The ball had an expected batting average of .120, according to Statcast, yet it produced the go-ahead run for the Orioles in a 4-3 series-opening win against the Washington Nationals.
“I was glad to see it hit some grass,” Hays said.
That hasn’t been the case for Hays across the second half of the season. He exploded before the All-Star break, became the sixth Oriole to hit for the cycle and seemed poised to continue that breakout performance deep into summer and early fall.
Instead, after his cycle on June 22, Hays entered Sunday with a .197 average and .575 OPS. His power numbers are down, his groundballs up and his search for a solution ongoing. After June 22, Hays’ hard-hit percentage has fallen about 10 percentage points. His groundball and popup rates have risen.
Hays is a streaky hitter who seeks to replicate his mechanics. As he watches video from the second half, he notices how they’ve wavered, getting out in front of pitches when he should be driving them. It’s that area in which Hays hopes to improve most, and with four hits in his last two games, perhaps he’s found his way again.
“The consistency of the good mechanics, it hasn’t been nearly as consistent as what it was in the first half,” Hays said. “I’ll have a stretch of a week and a half where everything is really good, solid. And then I have a couple days where it’s just ground ball, ground ball, ground ball, ground ball, and I try to reset it and get back to where I was at.”
It’s easier said than done. As manager Brandon Hyde watched Hays recently, he noticed how Hays has a tendency to chase more — of the pitches he sees out of the zone, Hays is swinging at a career-high 37% of them.
Hyde said Hays is “really jumpy right now,” and “more lungey than normal.” It’s part of a stretch that includes four multi-hit games in his previous 29 games entering Sunday. Then on Sunday, in a 1-0 loss against the Boston Red Sox, he managed two hits. Hays added a pair Tuesday, too, with that bloop double and a sharp single to left.
When Hays looks back on last season, his first-pitch swing and meatball swinging numbers are too low for his liking. He’s risen both this season, with a career-high 37.2% first-pitch swings. He’s not taking as many middle-middle pitches, either.
“If I’m getting a meatball, which is in the middle part of the zone, if I’m getting that meatball in the first pitch of the at-bat, that’s a good one to hit, and that’s going to result in hard contact,” Hays said. “So for me, just focusing on, if the game allows it, swinging at that first pitch.”

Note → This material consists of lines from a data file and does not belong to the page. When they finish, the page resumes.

Lemma xtoi_group g rest :
  is_u16 g -> stops hex_value rest ->
  xtoi (appendHex g ++ rest) = (g, length (appendHex g), true).
Proof.
  intros Hg Hr. unfold xtoi, number. unfold is_u16 in Hg.
  destruct (hex_group g Hg) as [[-> H]|[[-> H]|[[-> H]|[-> H]]]]; cbn [app];
    repeat (erewrite number_loop_digit by
      (first [by apply hex_value_digit; zdiv | unfold big; zdiv]));
    rewrite number_loop_stop by done; cbn [length]; simpl; do 2 f_equal; zdiv.
Qed.

(** A hexadecimal number starts with a digit. *)
Lemma hex_head g :
  is_u16 g -> exists c t, appendHex g = c :: t /\ c <> dot /\ c <> colon.
Proof.
  intros Hg. unfold is_u16 in Hg.
  assert (Hd : forall d, 0 <= d < 16 -> hex_digit d <> dot /\ hex_digit d <> colon).
  { intros d Hd. unfold hex_digit, dot, colon. case_decide; lia. }
  destruct (hex_group g Hg) as [[-> H]|[[-> H]|[[-> H]|[-> H]]]]; eexists _, _;
    (split; [reflexivity|]); apply Hd; zdiv.
Qed.

(** ** IPv4 *)

Lemma parse4_step strict k first p a rest :
  is_u8 a -> stops decimal_value rest ->
  parse4_loop strict (S k) first p ((if first then [] else [dot]) ++ decimal 3 a ++ rest)
    = parse4_loop strict k false (p ++ [a]) rest.
Proof.
  intros Ha Hr. cbn [parse4_loop].
  assert (Hne : (if first then [] else [dot]) ++ decimal 3 a ++ rest <> []).
  { destruct first; [|done]. destruct (decimal_byte a Ha) as [[-> _]|[[-> _]|[-> _]]]; done. }
  rewrite decide_False by done.
  assert (Hs : (if first then Some ((if first then [] else [dot]) ++ decimal 3 a ++ rest)
    else match (if first then [] else [dot]) ++ decimal 3 a ++ rest with
         | c :: s' => if decide (c = dot) then Some s' else None
         | [] => None end) = Some (decimal 3 a ++ rest)) by (by destruct first).
  rewrite Hs. cbn [mbind option_bind]. rewrite dtoi_byte by done. cbn [negb orb].
  replace (255 <? a) with false by (unfold is_u8 in Ha; lia).
  assert (Hz : strict && bool_decide (1 < length (decimal 3 a))%nat
    && bool_decide (take 1 (decimal 3 a ++ rest) = [48]) = false).
  { destruct (decide (1 < length (decimal 3 a))%nat) as [Hl|Hl].
    - rewrite (bool_decide_eq_false_2 (take 1 _ = _)) by (by apply decimal_byte_head).
      apply andb_false_r.
    - rewrite (bool_decide_eq_false_2 (1 < _)%nat) by done. by rewrite andb_false_r. }
  rewrite Hz. by rewrite drop_app_length.
Qed.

The results haven’t followed in earnest. But last week, Hyde wondered aloud how a bloop to right field that lands might be all Hays needs to get going again.
That bloop double came Tuesday, a potential sign that Hays could be breaking out of his slump — and be getting some much-needed luck. For a player who has lost his feel at random moments, he’ll take a soft hit now and again.
“Just for whatever reason, it seems to show up every now and again,” Hays said. “It’s baseball. If you knew why, it would never happen. It is what it is.”